SFO: Learning PDE Operators via Spectral Filtering
Noam Koren, Rafael Moschopoulos, Kira Radinsky, Elad Hazan
TL;DR
SFO tackles the challenge of learning PDE solution operators with long-range dependencies by fixing a global spectral basis, the Universal Spectral Basis (USB), derived from Hilbert matrix eigenvectors, and learning only a compact set of spectral coefficients. Grounded in the observed linear dynamical systems structure of discrete Green’s functions for shift-invariant discretizations, SFO achieves efficient, high-fidelity kernel representations via a truncated USB expansion and FFT-based convolution within Spectral Transform Units.
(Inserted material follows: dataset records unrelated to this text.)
(** The udev thread looks whether to exit only when no event waits: while events keep coming it runs on, told to exit or not. *)
Lemma udev_thread_starves s n (e : E) : ∃ d, rtc step (start s) d ∧ main d = Some (Ok tt) ∧ threads d Udev = Running 1 ∧ length (taken d) = n.
Proof.
  assert (∃ d, rtc step (start s) d ∧ main d = Some (Ok tt) ∧ threads d Udev = Running 1 ∧ taken d = []) as (d0 & H0 & Hm & Hu & Ht).
  { eexists. split; [eapply rtc_l; [apply s_signal|]; eapply rtc_l; [by apply s_main_signal|]; done|]. done. }
  induction n as [|n (d & Hd & Hm' & Hu' & Hn)]; [exists d0; by rewrite Ht|].
  exists (udev_turn e d). split; [eapply rtc_r; [exact Hd|by eapply s_udev_event]|]. split; [done|]. split; [done|]. simpl. rewrite length_app. simpl. lia.
Qed.
End daemon.

(** An event, then SIGINT: the event was forwarded, and the udev thread ends when it next finds no event. *)
Lemma daemon_shutdown_witness :
  let d := joined (Ok tt) (set_signalled (udev_turn 7 (start (E:=nat) false))) in
  rtc step (start false) d ∧ forwarded d = [7] ∧ looks (senders d) 1 = Ended (Ok tt).
Proof.
  intros d. assert (rtc step (start false) d) as Hd.
  { eapply rtc_l; [by eapply (s_udev_event (start false) 0 7)|]. eapply rtc_l; [apply s_signal|]. eapply rtc_l; [by apply s_main_signal|]. done. }
  destruct (daemon_shutdown false d Hd) as (Hf & _ & _ & Hu). split; [exact Hd|]. split; [exact (Hf eq_refl)|exact (Hu 1 eq_refl)].
Defined.

(** ** The devicemapper handle *)

Section handle.
Context {DM : Type} (DM_new : res DM).

(** [INIT] and [DM_CONTEXT]: the handle is made once *)
Definition get_dm_init (context : option (res DM)) : res DM * option (res DM) :=
  let context := match context with None => DM_new | Some c => c end in
  (match context with
   | Ok dm => Ok dm
   | Err e => Err (Chained "Failed to initialize DM context" e)
   | Panic w => Panic w
   end, Some context).
Definition get_dm (context : option (res DM)) : res DM * option (res DM) :=
  match get_dm_init context with
  | (Err _, c) => (Panic "the engine has already called get_dm_init() and exited if get_dm_init() returned an error", c)
  | r => r
  end.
Theoretical results show that for stable local discretizations, inverse operators admit approximation with $L = \tilde{O}(\log(1/\\epsilon))$ USB modes, while empirical results across six PDE benchmarks demonstrate state-of-the-art accuracy with substantially fewer parameters than baselines. The work highlights the practical impact of a fixed global basis in neural operators, enabling scalable, long-range PDE modeling, and points to future directions including boundary-aware and nonuniform-grid extensions. $L = \tilde{O}(\log(1/\\epsilon))$ is a key theoretical takeaway, underpinning the efficiency of the USB truncation in SFO.
Abstract
Partial differential equations (PDEs) govern complex systems, yet neural operators often struggle to efficiently capture the long-range, nonlocal interactions inherent in their solution maps. We introduce Spectral Filtering Operator (SFO), a neural operator that parameterizes integral kernels using the Universal Spectral Basis (USB), a fixed, global orthonormal basis derived from the eigenmodes of the Hilbert matrix in spectral filtering theory. Motivated by our theoretical finding that the discrete Green's functions of shift-invariant PDE discretizations exhibit spatial Linear Dynamical System (LDS) structure, we prove that these kernels admit compact approximations in the USB. By learning only the spectral coefficients of rapidly decaying eigenvalues, SFO achieves a highly efficient representation. Across six benchmarks, including reaction-diffusion, fluid dynamics, and 3D electromagnetics, SFO achieves state-of-the-art accuracy, reducing error by up to 40% relative to strong baselines while using substantially fewer parameters.